Website said to have stood up to rush to buy 500,000 remaining tickets for Games, but some would-be customers dissatisfied.
London 2012 organisers said their ticketing system stood up to a huge influx of potential buyers as remaining Olympic tickets went on sale on Wednesday morning, although some customers complained of long waits and an unwieldy booking system.
Previous sales rounds were blighted by criticism over the way tickets were allocated and technical difficulties, but organisers said the Ticketmaster website had withstood an initial rush that ticketing experts expected to match the hunt for Take That tickets when the group re-formed.
About 500,000 tickets were made available on Wednesday to allcomers on a first come, first served basis. The most recent sales phase was restricted to those who had failed to secure a ticket in earlier rounds.
While those who had succeeded in purchasing tickets took to Twitter and other social networking sites to say they were happy with the system, others complained about the erratic countdown clock that was supposed to tell them how long to wait and the frustration of a system that took up to half an hour to check whether particular tickets were still available.
The London Olympic organising committee, Locog, which has come under fire for its ticketing policy in the face of huge demand for the 6.6m tickets available to the general public, said that as Wednesday's sale began there were still £20 tickets remaining for the boxing, fencing, football, table tennis, taekwondo, volleyball, weightlifting and, with limited availability, judo and wrestling.

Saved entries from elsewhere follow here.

(** * Call forwarding with voicemail: the business-hours gate and its handlers

    A shallow embedding of [main.go]: the evaluator [isDuringBusinessHours],
    the two webhook handlers and [main], over explicit models of the Go
    runtime pieces they touch (instants and durations of package [time],
    [strconv], the process environment, [http.ResponseWriter]). *)

From Stdlib Require Import ZArith Lia Bool String Ascii DecimalString DecimalPos.
From stdpp Require Import base option list strings gmap.

Local Open Scope string_scope.
Local Open Scope Z_scope.

(** ** Go errors *)

(** A Go [error] value, identified with the text its [Error()] method
    returns.  A nil error is [None] of type [option error]. *)
Definition error : Type := string.

(** ** Package time *)

Module time.

(** An instant: nanoseconds since 1970-01-01T00:00:00 UTC.  The server
    location is UTC, the zone the handler's documentation names, so a
    calendar day is a block of [Day] nanoseconds. *)
Definition Time : Type := Z.

(** [time.Duration] is a signed 64-bit count of nanoseconds. *)
Definition Duration : Type := Z.

Definition wrap64 (z : Z) : Z := (z + 2 ^ 63) mod 2 ^ 64 - 2 ^ 63.

Definition Nanosecond : Duration := 1.
Definition Second : Duration := 1000000000 * Nanosecond.
Definition Minute : Duration := 60 * Second.
Definition Hour : Duration := 60 * Minute.
Definition Day : Duration := 24 * Hour.

(** [a * b] on [Duration]: 64-bit multiplication, wrapping. *)
Definition mul (a b : Duration) : Duration := wrap64 (a * b).

(** [time.Weekday], with Go's numbering [Sunday = 0]. *)
Inductive Weekday : Type :=
| Sunday | Monday | Tuesday | Wednesday | Thursday | Friday | Saturday.

Definition Weekday_to_Z (d : Weekday) : Z :=
  match d with
  | Sunday => 0 | Monday => 1 | Tuesday => 2 | Wednesday => 3
  | Thursday => 4 | Friday => 5 | Saturday => 6
  end.

Definition Weekday_of_Z (n : Z) : Weekday :=
  match n mod 7 with
  | 0 => Sunday | 1 => Monday | 2 => Tuesday | 3 => Wednesday
  | 4 => Thursday | 5 => Friday | _ => Saturday
  end.

(** Whole days elapsed since the epoch (floor). *)
Definition dayNumber (t : Time) : Z := t / Day.

(** [t.Weekday()]: 1970-01-01 was a Thursday. *)
Definition weekday (t : Time) : Weekday := Weekday_of_Z (dayNumber t + 4).

(** [t.Add(d)].  Instants are unbounded here; Go's saturation at the ends
    of its representable range is out of reach of wall-clock instants. *)
Definition Add (t : Time) (d : Duration) : Time := t + d.
(** X15. On a report made by [prepare_report_data] the console report
    is the two header lines followed by: "No active validators found."
    when there is no record; the hidden-healthy notice when there are
    records, [hide_healthy] is set and every record is HEALTHY; and
    otherwise the five lines of each row and the summary line. The
    line "No validator records available." is never printed. *)
Theorem print_validator_report_prepared (config : AppConfig)
    (records : list ValidatorRecord) :
  Forall str_moniker records ->
  exists rd,
    prepare_report_data records config = Ok rd
    /\ print_validator_report rd config
       = report_header config ++
         match records with
         | [] => ["No active validators found."]
         | _ =>
             if hide_healthy config
                && forallb (fun r => String.eqb (tier config r) "HEALTHY") records
             then ["No unhealthy validators found (healthy validators are hidden)."]
             else flat_map print_row (rows rd) ++ [summary_line rd]
         end
    /\ "No validator records available." ∉ print_validator_report rd config.
Proof.
  intros H. exists (report_of config records).
  split; [apply prepare_report_data_eq; exact H |].
  assert (Heq : print_validator_report (report_of config records) config
       = report_header config ++
         match records with
         | [] => ["No active validators found."]
         | _ =>
             if hide_healthy config
                && forallb (fun r => String.eqb (tier config r) "HEALTHY") records
             then ["No unhealthy validators found (healthy validators are hidden)."]
             else flat_map print_row (rows (report_of config records))
                    ++ [summary_line (report_of config records)]
         end).
  { unfold print_validator_report. f_equal. simpl.
    destruct records as [| r l]; [reflexivity |].
    change (length (r :: l) =? 0)%nat with false. cbv iota.
    pose proof (displayed_nil_iff config (r :: l)) as Hd.
    rewrite (all_hidden_iff config (r :: l)) in Hd by discriminate.
    destruct (hide_healthy config
              && forallb (fun r => String.eqb (tier config r) "HEALTHY") (r :: l))
      eqn:Hall.
    - rewrite (proj2 Hd eq_refl). simpl.
      apply andb_true_iff in Hall as [-> _]. reflexivity.
    - destruct (displayed config (r :: l)) as [| d ds] eqn:Hdis;
        [discriminate (proj1 Hd eq_refl) |]. reflexivity. }
  split; [exact Heq |]. rewrite Heq. clear Heq.
  unfold report_header. rewrite elem_of_app, !elem_of_cons, elem_of_nil.
  intros [[Hl | [Hl | []]] | Hl].
  - discriminate Hl.
  - apply (f_equal first_char) in Hl. vm_compute in Hl. discriminate Hl.
  - destruct records as [| r l].
    + apply list_elem_of_singleton in Hl. discriminate Hl.
    + destruct (hide_healthy config && forallb _ (r :: l)).
      * apply list_elem_of_singleton in Hl. discriminate Hl.
      * apply elem_of_app in Hl as [Hl | Hl].
        -- apply list_elem_of_In, in_flat_map in Hl as (row & _ & Hl).
           apply list_elem_of_In in Hl.
           apply (print_row_first_char row _ Hl). reflexivity.
        -- apply list_elem_of_singleton in Hl.
           apply (f_equal first_char) in Hl. vm_compute in Hl. discriminate Hl.
Qed.

(** The number of rows of a tier. *)
Definition rows_of_tier (report : ReportData) (label : string) : nat :=
  length (filter (fun row => row_status row = label) (rows report)).

Lemma status_count_report_of config records (label : string) :
  status_count (report_of config records) label
  = rows_of_tier (report_of config records) label.
Proof.
  unfold status_count, rows_of_tier. simpl.
  rewrite tally_lookup, lookup_empty, statuses_of_rows, length_filter_map.
  reflexivity.
Qed.

Lemma rows_of_tier_report_of config records (label : string) :
  rows_of_tier (report_of config records) label
  = length (filter (fun s => s = label)
              (List.map (tier config) (displayed config records))).
Proof.
  unfold rows_of_tier. simpl.
  rewrite statuses_of_rows, (length_filter_map row_status (fun s => s = label)).
  reflexivity.
Qed.

Lemma length_by_tier (statuses : list string) :
  Forall (fun s => s = "JAILED" \/ s = "AT_RISK" \/ s = "HEALTHY") statuses ->
  (length (filter (fun s => s = "JAILED") statuses)
   + length (filter (fun s => s = "AT_RISK") statuses)
   + length (filter (fun s => s = "HEALTHY") statuses))%nat
  = length statuses.
Proof.
  induction 1 as [| s l Hs _ IH]; [reflexivity |].
  rewrite !filter_cons.
  destruct Hs as [-> | [-> | ->]];
    repeat (case_decide; try discriminate; try congruence); simpl; lia.
Qed.

(** X16. The summary line of a prepared report is computed from its
    rows: it lists, in the order JAILED, AT_RISK, HEALTHY, the tiers
    that have a row, each with its number of rows; these numbers add up
    to the total shown; and when there is a row there is a tier to
    list, so that the fallback "no validators listed" is not used. *)
Theorem print_validator_report_summary (config : AppConfig)
    (records : list ValidatorRecord) :
  Forall str_moniker records ->
  exists rd,
    prepare_report_data records config = Ok rd
    /\ summary_parts rd
       = List.map
           (fun label =>
              label +:+ ": " +:+ str_of_int (Z.of_nat (rows_of_tier rd label)))
           (List.filter (fun label => negb (rows_of_tier rd label =? 0)%nat)
              summary_labels)
    /\ (rows_of_tier rd "JAILED" + rows_of_tier rd "AT_RISK"
        + rows_of_tier rd "HEALTHY")%nat = total_shown rd
    /\ (rows rd <> [] ->
        summary_parts rd <> []
        /\ summary_line rd
           = "Summary -> total shown: " +:+ str_of_int (Z.of_nat (total_shown rd))
               +:+ "; " +:+ String.concat "; " (summary_parts rd)).
Proof.
  intros H. exists (report_of config records).
  split; [apply prepare_report_data_eq; exact H |].
  assert (Hsum : (rows_of_tier (report_of config records) "JAILED"
                  + rows_of_tier (report_of config records) "AT_RISK"
                  + rows_of_tier (report_of config records) "HEALTHY")%nat
                 = total_shown (report_of config records)).
  { rewrite !rows_of_tier_report_of, length_by_tier; [apply length_map |].
    apply List.Forall_forall. intros s Hs.
    apply in_map_iff in Hs as [r [<- _]]. apply tier_cases. }
  assert (Hparts : summary_parts (report_of config records)
       = List.map
           (fun label =>
              label +:+ ": "
              +:+ str_of_int (Z.of_nat (rows_of_tier (report_of config records) label)))
           (List.filter
              (fun label => negb (rows_of_tier (report_of config records) label =? 0)%nat)
              summary_labels)).
  { unfold summary_parts.
    rewrite (List.filter_ext _
               (fun label =>
                  negb (rows_of_tier (report_of config records) label =? 0)%nat))
      by (intros label; rewrite status_count_report_of; reflexivity).
    apply List.map_ext. intros label. rewrite status_count_report_of. reflexivity. }
  split; [exact Hparts |]. split; [exact Hsum |].
  intros Hrows.
  assert (Hne : summary_parts (report_of config records) <> []).
  { rewrite Hparts. intros Hnil. apply map_eq_nil in Hnil.
    assert (Hzero : forall label, In label summary_labels ->
                      rows_of_tier (report_of config records) label = 0%nat).
    { intros label Hin.
      destruct (rows_of_tier (report_of config records) label =? 0)%nat eqn:Hz;
        [apply Nat.eqb_eq; exact Hz |].
      assert (Hf : In label
                (List.filter
                   (fun label =>
                      negb (rows_of_tier (report_of config records) label =? 0)%nat)
                   summary_labels))
        by (apply filter_In; split; [exact Hin | rewrite Hz; reflexivity]).
      rewrite Hnil in Hf. destruct Hf. }
    rewrite !Hzero in Hsum by (simpl; auto).
    simpl in Hsum. apply Hrows. simpl.
    destruct (displayed config records); [reflexivity | discriminate]. }
  split; [exact Hne |].
  unfold summary_line. destruct (summary_parts (report_of config records));
    [congruence | reflexivity].
Qed.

There was "good availability", but at higher price points from £45 to £450, for archery, badminton, basketball, beach volleyball, canoe sprint, diving, handball, hockey.
There was limited availability and only at higher prices for the race walk, mountain biking, artistic gymnastics, rowing, sailing and water polo.
General entry tickets for the Olympic park, put on sale at £10 towards the end of the last sales phase, were also available alongside 1.4m remaining football tickets. The majority of park tickets, of which there are 70,000 on sale so far, are for the first week of the Games when it will be less busy because the athletics has yet to start.
A further 150,000-200,000 tickets are to be released back on to the market, including some for previously sold-out sessions, as seating configurations are finalised, and will be added to the system as they become available.
Locog will also put tickets for the main climb in the cycling road race and the cycling time trial at Hampton Court on sale next week at £15. The move has proved controversial, with cycling fans used to watching the action from the side of the road for nothing.
On the same day, 29 May, general access tickets to the tennis tournament at Wimbledon – allowing access to Henman Hill and the outside courts but not the show courts – will also be made available.
London 2012 organisers – who had warned that users would face waits of half an hour on the site at peak times – this week defended their record on ticketing, insisting that they had managed to balance fairness with revenue raising.
"Do I think we have delivered the fairest possible system? I absolutely do," said the Locog deputy chairman, Sir Keith Mills. "We got it about as right as we could. We wanted to hit our revenue targets, we wanted full stadiums and we wanted to treat everyone as equally as we could."